[Cryptography] How good random number generator is the human brain at conscious level?

Ray Dillinger bear at sonic.net
Mon Dec 18 00:39:36 EST 2017



On 12/16/2017 01:28 AM, Georgi Guninski wrote:
> How good random number generator is the human brain at conscious level?

> Searching the web returns forum speculations that it is bad PRNG 
> and some paywalled medical articles claiming otherwise.

> "Hardware" stuff like neurons firing or muscles moving doesn't count.

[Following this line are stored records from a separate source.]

Lemma failures_le E i l : (length (failures E i l) <= length l)%nat.
Proof. revert i. induction l as [|b l IH]; intros i; simpl; [done|]. rewrite length_app. specialize (IH (S i)). destruct (submit E i b); simpl; lia. Qed.
Lemma failures_eq E i l : (forall i b, is_Some (submit E i b)) -> length (failures E i l) = length l.
Proof. intros H. revert i. induction l as [|b l IH]; intros i; simpl; [done|]. rewrite length_app, IH. by destruct (H i b) as [e ->]. Qed.

(** C32: The goroutines of a report.  Each of them submits a batch, sends an error to
    a channel of five places and is then waited for; the channel is read only
    after that.  Provided that the submissions return, every run comes to an end;
    when at most five of them fail, which is so for at most 250 pairs, it ends
    with the report returning, having read exactly these errors, however the
    goroutines are scheduled; when more fail, as all of them may for more than
    250 pairs, the report never returns: every run ends with the caller in
    [wg.Wait] and a goroutine blocked on the full channel. *)
Theorem report_blocks E pairs r :
  let n := length (failures E 0 (batches pairs)) in
  let on sched := mkREnv (submit E) sched (flush E) in
  (forall k s, nsteps (steps E) k (start_run pairs) s -> (k <= 5 * length (batches pairs) + 3)%nat) /\
  ((n <= ErrorsChanSize)%nat ->
     (forall s, rtc (steps E) (start_run pairs) s ->
        (exists s', steps E s s') \/ exists tmp, main s = Ranged tmp /\ tmp ≡ₚ failures E 0 (batches pairs)) /\
     forall sched, exists more, is_Some (report (on (sched ++ more)) pairs r)) /\
  ((ErrorsChanSize < n)%nat ->
     (forall s, rtc (steps E) (start_run pairs) s ->
        (exists s', steps E s s') \/
        main s = Waiting /\ length (errorsChan s) = ErrorsChanSize /\ exists i w err, routines s !! i = Some w /\ phase w = Sending err) /\
     forall sched, report (on sched) pairs r = None) /\
  ((length pairs <= 250)%nat -> (n <= ErrorsChanSize)%nat) /\
  ((250 < length pairs)%nat -> (forall i b, is_Some (submit E i b)) -> (ErrorsChanSize < n)%nat).
Proof.
  intros n on. pose proof (length_batches pairs) as Hb. unfold MAX_REPORT_BATCH_SIZE in Hb. split_and!.
  - intros k s Hk%weight_nsteps. unfold weight in Hk at 2. simpl in Hk. lia.
  - intros Hn. split.
    + intros s Hs%run_inv_reach. destruct (run_progress E _ s Hs Hn) as [?|[tmp Hm]]; [by left|right]. exists tmp. split; [done|].
      by apply (ranged_failures E _ s).
    + intros sched. pose proof (run_inv_reach E pairs _ (run_schedule_reach E sched _)) as Hinv.
      destruct (run_finishes E _ _ Hinv Hn) as (more & tmp & Hm). exists more. unfold report. cbn [schedule on].
      rewrite run_schedule_app. change (run_schedule (on (sched ++ more))) with (run_schedule E). rewrite Hm. by eexists.
  - intros Hn. assert (forall s tmp, rtc (steps E) (start_run pairs) s -> main s <> Ranged tmp) as Hno.
    { intros s tmp Hs%run_inv_reach Hm. destruct (ranged_failures E _ s tmp Hs Hm) as [_ ?]. lia. }
    split.
    + intros s Hs. destruct (run_or_stuck E _ s (run_inv_reach E pairs s Hs)) as [?|[[tmp Hm]|?]]; [by left| |by right].
      by destruct (Hno s tmp).
    + intros sched. unfold report. change (run_schedule (on sched)) with (run_schedule E).
      pose proof (Hno (run_schedule E (schedule (on sched)) (start_run pairs))) as Hx.
      destruct (main _) as [| | |tmp]; [done..|]. by destruct (Hx tmp (run_schedule_reach E _ _)).
  - intros Hp. pose proof (failures_le E 0 (batches pairs)). unfold n, ErrorsChanSize. lia.
  - intros Hp Hall. unfold n, ErrorsChanSize. rewrite failures_eq by done. lia.
Qed.

(** ** Submitted values *)
Lemma foldl_insert_lookup (pairs : list (string * SubmissionData)) : forall (m : gmap string Z) p d,
  NoDup pairs.*1 -> (p, d) ∈ pairs ->
  foldl (fun m p => <[p.1 := s_Value p.2]> m) m pairs !! p = Some (s_Value d).
Proof.
  induction pairs as [|[p' d'] pairs IH] using rev_ind; intros m p d Hnd Hin; [by apply not_elem_of_nil in Hin|].
  rewrite foldl_app. simpl. rewrite fmap_app in Hnd. apply NoDup_app in Hnd as (Hnd & Hdis & _).
  apply elem_of_app in Hin as [Hin|Hin].
  - rewrite lookup_insert_ne; [by apply IH|]. intros ->. apply (Hdis p); [|by left].
    by apply (list_elem_of_fmap_2 fst) in Hin.
  - apply list_elem_of_singleton in Hin. simplify_eq. by rewrite lookup_insert_eq.
Qed.

(** A report that returns has recorded every pair's value as submitted,
    also when its submission failed. *)
Theorem report_records_all E pairs r r' err :
  report E pairs r = Some (r', err) -> NoDup pairs.*1 ->
  (forall p d, (p, d) ∈ pairs -> LatestSubmittedDataMap r' !! p = Some (s_Value d)) /\
  LatestDataMap r' = LatestDataMap r.
Proof.
  unfold report. intros H Hnd. destruct (main _); [done..|]. injection H as H. unfold conclude in H.
  assert (r' = set_LatestSubmittedDataMap
    (foldl (fun m p => <[p.1 := s_Value p.2]> m) (LatestSubmittedDataMap r) pairs) r) as ->.
  { destruct (existsb _ _); [by simplify_eq|]. destruct (0 <? _)%nat; by simplify_eq. }
  split; [|done]. intros p d Hin. simpl. by apply foldl_insert_lookup.
Qed.

Definition w_sub (v : Z) : SubmissionData := mkSubmission "BTC-USDT" v 1 [1] (replicate 32 0).
Definition w_env (answer : option error) : REnv :=
  mkREnv (fun _ _ => answer) (replicate 7 0%nat ++ (seq 1 6 ≫= replicate 3) ++ replicate 9 0%nat) None.
Definition w_reporter : Reporter :=
  mkReporter ["BTC-USDT"] (2 * second) MIN_DEVIATION_THRESHOLD DeviationJob
    {[Some "BTC-USDT" := w_sub 110000000000]} {["BTC-USDT" := 100000000000]}.

(** So a price that moved by ten percent and whose submission failed is
    not submitted again by the next deviation job: it submits nothing. *)
Theorem failed_deviation_not_retried :
  exists r', deviationJob (w_env (Some (External "tx failed"))) map_to_list w_reporter
      = Some (r', Some (External "tx failed")) /\
    GetDeviatingAggregates (LatestSubmittedDataMap r') (LatestDataMap r') (deviationThreshold r') = ∅.
Proof.
  destruct (deviationJob (w_env (Some (External "tx failed"))) map_to_list w_reporter) as [[r' e]|] eqn:Hd;
    [|by vm_compute in Hd].
  exists r'. vm_compute in Hd. simplify_eq. split; [done|]. vm_compute. reflexivity.
Qed.

Lemma report_blocks_witness :
  (forall sched, report (mkREnv (fun _ _ => Some DeadlineExceeded) sched None) (replicate 251 ("p", w_sub 1)) w_reporter = None) /\
  (forall sched, exists more, is_Some (report (mkREnv (fun _ _ => Some DeadlineExceeded) (sched ++ more) None) (replicate 250 ("p", w_sub 1)) w_reporter)).
Proof.
  destruct (report_blocks (w_env (Some DeadlineExceeded)) (replicate 251 ("p", w_sub 1)) w_reporter) as (_ & _ & Hb & _ & Hn).
  destruct (report_blocks (w_env (Some DeadlineExceeded)) (replicate 250 ("p", w_sub 1)) w_reporter) as (_ & Hr & _ & Hm & _).
  split.
  - apply Hb. apply Hn; [rewrite length_replicate; lia|by eexists].
  - apply Hr. apply Hm. rewrite length_replicate. lia.
Defined.

Lemma report_records_all_witness :
  exists r', report (w_env (Some DeadlineExceeded)) [("BTC-USDT", w_sub 7)] w_reporter = Some (r', None) /\
    LatestSubmittedDataMap r' !! "BTC-USDT" = Some 7.
Proof.
  destruct (report (w_env (Some DeadlineExceeded)) [("BTC-USDT", w_sub 7)] w_reporter) as [[r' e]|] eqn:Hr; [|by vm_compute in Hr].
  assert (e = None) as -> by (pose proof (f_equal (fmap snd) Hr) as He; vm_compute in He; by injection He as <-).
  exists r'. split; [reflexivity|].
  apply (report_records_all (w_env (Some DeadlineExceeded)) [("BTC-USDT", w_sub 7)] w_reporter r' None Hr)
    with (d := w_sub 7); [apply NoDup_singleton|by left].
Defined.

(** The deviating pairs are exactly the submitted ones that have newer
    data for which [ShouldReportDeviation] holds. *)
Theorem deviating_exact submitted latest threshold pair d :
  GetDeviatingAggregates submitted latest threshold !! pair = Some d <->
  exists old, submitted !! pair = Some old /\ latest !! Some pair = Some d /\
    ShouldReportDeviation old (s_Value d) threshold = true.
Proof.
  unfold GetDeviatingAggregates, GetLatestData. rewrite map_lookup_imap.
  destruct (submitted !! pair) as [old|]; simpl; [|by split; [|intros (? & ? & _)]].
  destruct (latest !! Some pair) as [d'|]; simpl; [|by split; [|intros (? & _ & ? & _)]].
  split.
  - intros Hif. exists old. destruct (ShouldReportDeviation _ _ _) eqn:Hs; by simplify_eq.
  - intros (old' & Ho & Hd & Hs). simplify_eq. by rewrite Hs.
Qed.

Pretty terrible.  When they asked humans for random numbers distributed
between 0 and 16, put one number in each byte, and compressed using
gzip, the output was 2.76 bits per byte input rather than the nominal 4
bits per byte input.  This simple empirical test means that an humble
statistical tool was able to eliminate 2.48 bits of redundant
information from every human-generated "random byte."

That's biases, repetitions, and patterns detectable by an off-the-shelf
compression program that DOES NOT detect all possible (nor even all
likely) biases, patterns, and repetitions.  So the 5.52 bits observed is
a maximum estimate. If you build a more exhaustive test, you can almost
certainly demonstrate an upperbound smaller than that.  Hell, the
current version of gzip likely demonstrates an upperbound smaller than
that; somebody ought to repeat the experiment.